Pick each line that has "subst" out of the records.

Entries taken from a collection
________________________________________

Lemma buildsStarted_first_only (w : World) (n : nat) (rest : list bool)
      (t2 : Task) :
  forall (t1 : Task) (store : list Chunk),
    pastGuard t1 = true ->
    buildsStarted w (repeat false n ++ rest) t1 t2 store
    = buildsStarted w rest (fst (runAlone w n t1 store)) t2
                    (snd (runAlone w n t1 store)).
Proof.
  induction n as [|n IH]; intros t1 store Hg; [reflexivity|].
  simpl. pose proof (resume_leaves_guard w t1 store) as Hg'.
  destruct (resume w t1 store) as [t1' store']. simpl in Hg'.
  rewrite (IH t1' store' Hg').
  destruct t1; try discriminate; reflexivity.
Qed.

(** X15.  In every world and for every list of files: let the first call
    have run some segments without pushing anything yet when the second
    call enters.  Then two builds are started, and however the segments
    interleave from there, once both calls have ended the store holds the
    chunks of one build twice over -- the same chunks with the same
    multiplicities as two copies of a lone build. *)
Theorem concurrent_builds_duplicate_every_chunk
        (w : World) (filePaths : list jsString)
        (lead : nat) (schedule : list bool) (t1 t1' t2' : Task)
        (store : list Chunk) :
  runAlone w (S lead) (Entered filePaths) [] = (t1, []) ->
  interleave w (true :: schedule) t1 (Entered filePaths) [] = (t1', t2', store) ->
  finished t1' = true -> finished t2' = true ->
  let single :=
    vectorStore (snd (loadKnowledgeBase w filePaths (mkState [] []))) in
  Permutation store (single ++ single)
  /\ interleave w (repeat false (S lead) ++ true :: schedule)
                (Entered filePaths) (Entered filePaths) []
     = (t1', t2', store)
  /\ buildsStarted w (repeat false (S lead) ++ true :: schedule)
                   (Entered filePaths) (Entered filePaths) [] = 2%nat.
Proof.
  intros Hlead Hrun F1 F2 single. subst single.
  rewrite loadKnowledgeBase_builds.
  assert (Hlead' : runAlone w lead (enterFiles w filePaths) [] = (t1, []))
    by exact Hlead.
  pose proof (pastGuard_enterFiles w filePaths) as G0.
  destruct (runAlone_pastGuard w lead (enterFiles w filePaths) [] G0) as [G1 _].
  pose proof (runAlone_pending w lead (enterFiles w filePaths) [] G0) as L1.
  rewrite Hlead' in G1, L1. simpl in G1, L1. rewrite pending_enterFiles in L1.
  split; [|split].
  - simpl in Hrun.
    pose proof (interleave_pending w schedule t1 (enterFiles w filePaths) []
                  G1 G0) as H.
    rewrite Hrun in H.
    rewrite (pending_finished w t1' F1), (pending_finished w t2' F2),
      pending_enterFiles, L1, !app_nil_r in H.
    exact H.
  - rewrite interleave_first_only, Hlead. exact Hrun.
  - change (repeat false (S lead) ++ true :: schedule)
      with (false :: (repeat false lead ++ true :: schedule)).
    cbn [buildsStarted resume length Nat.ltb Nat.leb].
    rewrite (buildsStarted_first_only w lead (true :: schedule)
               (Entered filePaths) (enterFiles w filePaths) [] G0).
    rewrite Hlead'. cbn [fst snd buildsStarted resume length Nat.ltb Nat.leb].
    now rewrite (buildsStarted_pastGuard w schedule t1 (enterFiles w filePaths)
                   [] G1 G0).
Qed.

Lemma concurrent_builds_duplicate_every_chunk_witness :
  let w := Sample.answering in
  let chunk := mkChunk [1; 0] Sample.knowledge (lit "knowledge.txt") in
  Permutation [chunk; chunk]
    (vectorStore (snd (loadKnowledgeBase w (KNOWLEDGE_FILES w) (mkState [] [])))
     ++ vectorStore (snd (loadKnowledgeBase w (KNOWLEDGE_FILES w) (mkState [] []))))
  /\ interleave w (repeat false 2 ++ [true; true; false; true])
                (Entered (KNOWLEDGE_FILES w)) (Entered (KNOWLEDGE_FILES w)) []
     = (Returned, Returned, [chunk; chunk])
  /\ buildsStarted w (repeat false 2 ++ [true; true; false; true])
                   (Entered (KNOWLEDGE_FILES w)) (Entered (KNOWLEDGE_FILES w)) []
     = 2%nat.
Proof.
  intros w chunk.
  exact (@concurrent_builds_duplicate_every_chunk
           w (KNOWLEDGE_FILES w) 1 [true; false; true]
           (AtEmbed (lit "knowledge.txt") Sample.knowledge [] [])
           Returned Returned [chunk; chunk]
           eq_refl eq_refl eq_refl eq_refl).
Defined.

(** X16.  A call that enters when the store already holds a chunk returns
    at its first segment and never pushes: under every schedule the other
    call proceeds exactly as if it ran alone, for as many segments as the
    schedule gives it. *)
Theorem late_call_returns_at_once
        (w : World) (filePaths : list jsString) (schedule : list bool)
        (t1 : Task) (store : list Chunk) :
  store <> [] ->
  let segments := length (filter negb schedule) in
  interleave w schedule t1 (Entered filePaths) store
  = (fst (runAlone w segments t1 store),
     if existsb (fun who => who) schedule then Returned else Entered filePaths,
     snd (runAlone w segments t1 store)).
Proof.
  intros Hstore segments. subst segments.
  assert (Hreturned : forall schedule t1 store,
             interleave w schedule t1 Returned store
             = (fst (runAlone w (length (filter negb schedule)) t1 store),
                Returned,
                snd (runAlone w (length (filter negb schedule)) t1 store))).
  { clear. induction schedule as [|who schedule IH]; intros t1 store;
      [reflexivity|].
    destruct who; simpl; [apply IH|].
    destruct (resume w t1 store) as [t1' store']. apply IH. }
  revert t1 store Hstore.
  induction schedule as [|who schedule IH]; intros t1 store Hstore;
    [reflexivity|].
  destruct who; simpl.
  - destruct store as [|c store]; [congruence|]. simpl. apply Hreturned.
  - destruct (resume_grows w t1 store) as (pushed & Hs).
    destruct (resume w t1 store) as [t1' store']. simpl in Hs.
    apply IH. rewrite Hs. destruct store; [congruence | discriminate].
Qed.

Lemma late_call_returns_at_once_witness :
  let w := Sample.answering in
  let chunk := mkChunk [1; 0] Sample.knowledge (lit "knowledge.txt") in
  interleave w [false; true; false]
             (AtEmbed (lit "knowledge.txt") Sample.knowledge
                      [Sample.knowledge] [])
             (Entered (KNOWLEDGE_FILES w)) [chunk]
  = (Returned, Returned, [chunk; chunk; chunk]).
Proof.
  intros w chunk.
  refine (@late_call_returns_at_once w (KNOWLEDGE_FILES w) [false; true; false]
            (AtEmbed (lit "knowledge.txt") Sample.knowledge
                     [Sample.knowledge] [])
            [chunk] _).
  discriminate.
Defined.

(** X17.  Each call starts at most one build, and none on a store that
    holds a chunk: under every schedule the number of builds started is at
    most the number of calls still before the guard, and it is zero when
    the store is not empty. *)
Theorem buildsStarted_bound (w : World) (schedule : list bool)
        (t1 t2 : Task) (store : list Chunk) :
  (buildsStarted w schedule t1 t2 store
   <= (if pastGuard t1 then 0 else 1) + (if pastGuard t2 then 0 else 1))%nat
  /\ (store <> [] -> buildsStarted w schedule t1 t2 store = 0%nat).
Proof.
  split.
  - revert t1 t2 store.
    induction schedule as [|who schedule IH]; intros t1 t2 store;
      [simpl; lia|].
    destruct who; simpl.
    + pose proof (resume_leaves_guard w t2 store) as Hg.
      destruct (resume w t2 store) as [t2' store']. simpl in Hg.
      specialize (IH t1 t2' store'). rewrite Hg in IH.
      destruct t2; simpl; try lia.
      destruct (0 <? length store)%nat; lia.
    + pose proof (resume_leaves_guard w t1 store) as Hg.
      destruct (resume w t1 store) as [t1' store']. simpl in Hg.
      specialize (IH t1' t2 store'). rewrite Hg in IH.
      destruct t1; simpl; try lia.
      destruct (0 <? length store)%nat; lia.
  - revert t1 t2 store.
    induction schedule as [|who schedule IH]; intros t1 t2 store Hstore;
      [reflexivity|].
    assert (Hlen : (0 <? length store)%nat = true)
      by (destruct store; [congruence | reflexivity]).
    destruct who; simpl.
    + destruct (resume_grows w t2 store) as (pushed & Hs).
      destruct (resume w t2 store) as [t2' store']. simpl in Hs.
      rewrite IH by (rewrite Hs; destruct store; [congruence | discriminate]).
      rewrite Hlen. now destruct t2.
    + destruct (resume_grows w t1 store) as (pushed & Hs).
      destruct (resume w t1 store) as [t1' store']. simpl in Hs.
      rewrite IH by (rewrite Hs; destruct store; [congruence | discriminate]).
      rewrite Hlen. now destruct t1.
Qed.

(** *** One record of another dimension *)

Lemma scoreAll_Throw (q : list float) (store : list Chunk) :
  (exists c, In c store /\ length (embedding c) <> length q) ->
  scoreAll q store = Throw (Error (lit "Vectors must have the same length")).
Proof.
  induction store as [|c store IH]; intros (c' & Hin & Hlen);
    [destruct Hin|].
  simpl. unfold cosineSimilarity.
  destruct (length q =? length (embedding c))%nat eqn:E; cbn [negb];
    [|reflexivity].
  apply Nat.eqb_eq in E.
  destruct Hin as [-> | Hin]; [congruence|].
  fold (cosineValue q (embedding c)).
  now rewrite IH by (exists c'; auto).
Qed.

Lemma scoreAll_Throw_inv (q : list float) (store : list Chunk) (e : jsError) :
  scoreAll q store = Throw e ->
  e = Error (lit "Vectors must have the same length")
  /\ exists c, In c store /\ length (embedding c) <> length q.
Proof.
  induction store as [|c store IH]; intros H; simpl in H; [discriminate|].
  unfold cosineSimilarity in H.
  destruct (length q =? length (embedding c))%nat eqn:E; cbn [negb] in H.
  - destruct (scoreAll q store) as [scored|e'] eqn:Hs; [discriminate|].
    injection H as ->. destruct (IH eq_refl) as (He & c' & Hin & Hlen).
    split; [exact He|]. exists c'. split; [now right | exact Hlen].
  - injection H as <-. split; [reflexivity|].
    exists c. split; [now left|]. apply Nat.eqb_neq in E. congruence.
Qed.

(** X18.  When the embedding model answers the query, a search throws
    exactly when the store holds a record whose embedding has another
    length than the query's, and the error is then the one of
    [cosineSimilarity], whatever [topK] and the threshold: one such record
    anywhere in the store fails the whole search, also when it would not
    have been among the results. *)
Theorem findRelevantChunks_throws_on_other_length
        (w : World) (question : jsString) (topK : Z) (threshold : float)
        (s : State) (q : list float)
        (Hq : embedQuery w question = Normal q) :
  ((exists e, fst (findRelevantChunks w question topK threshold s) = Throw e)
   <-> exists c, In c (vectorStore s) /\ length (embedding c) <> length q)
  /\ (forall e,
         fst (findRelevantChunks w question topK threshold s) = Throw e ->
         e = Error (lit "Vectors must have the same length")).
Proof.
  rewrite findRelevantChunks_run, Hq. cbn [fst].
  split; [split|].
  - intros (e & He).
    destruct (scoreAll q (vectorStore s)) as [scored|e'] eqn:Hs;
      [discriminate|].
    now apply scoreAll_Throw_inv in Hs.
  - intros H. rewrite (scoreAll_Throw q (vectorStore s) H). eauto.
  - intros e He.
    destruct (scoreAll q (vectorStore s)) as [scored|e'] eqn:Hs;
      [discriminate|].
    injection He as <-. now apply scoreAll_Throw_inv in Hs.
Qed.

________________________________________

◆ REPLY TO THE EXERCISE:
  intros Hlead Hrun F1 F2 single. subst single.
  intros Hstore segments. subst segments.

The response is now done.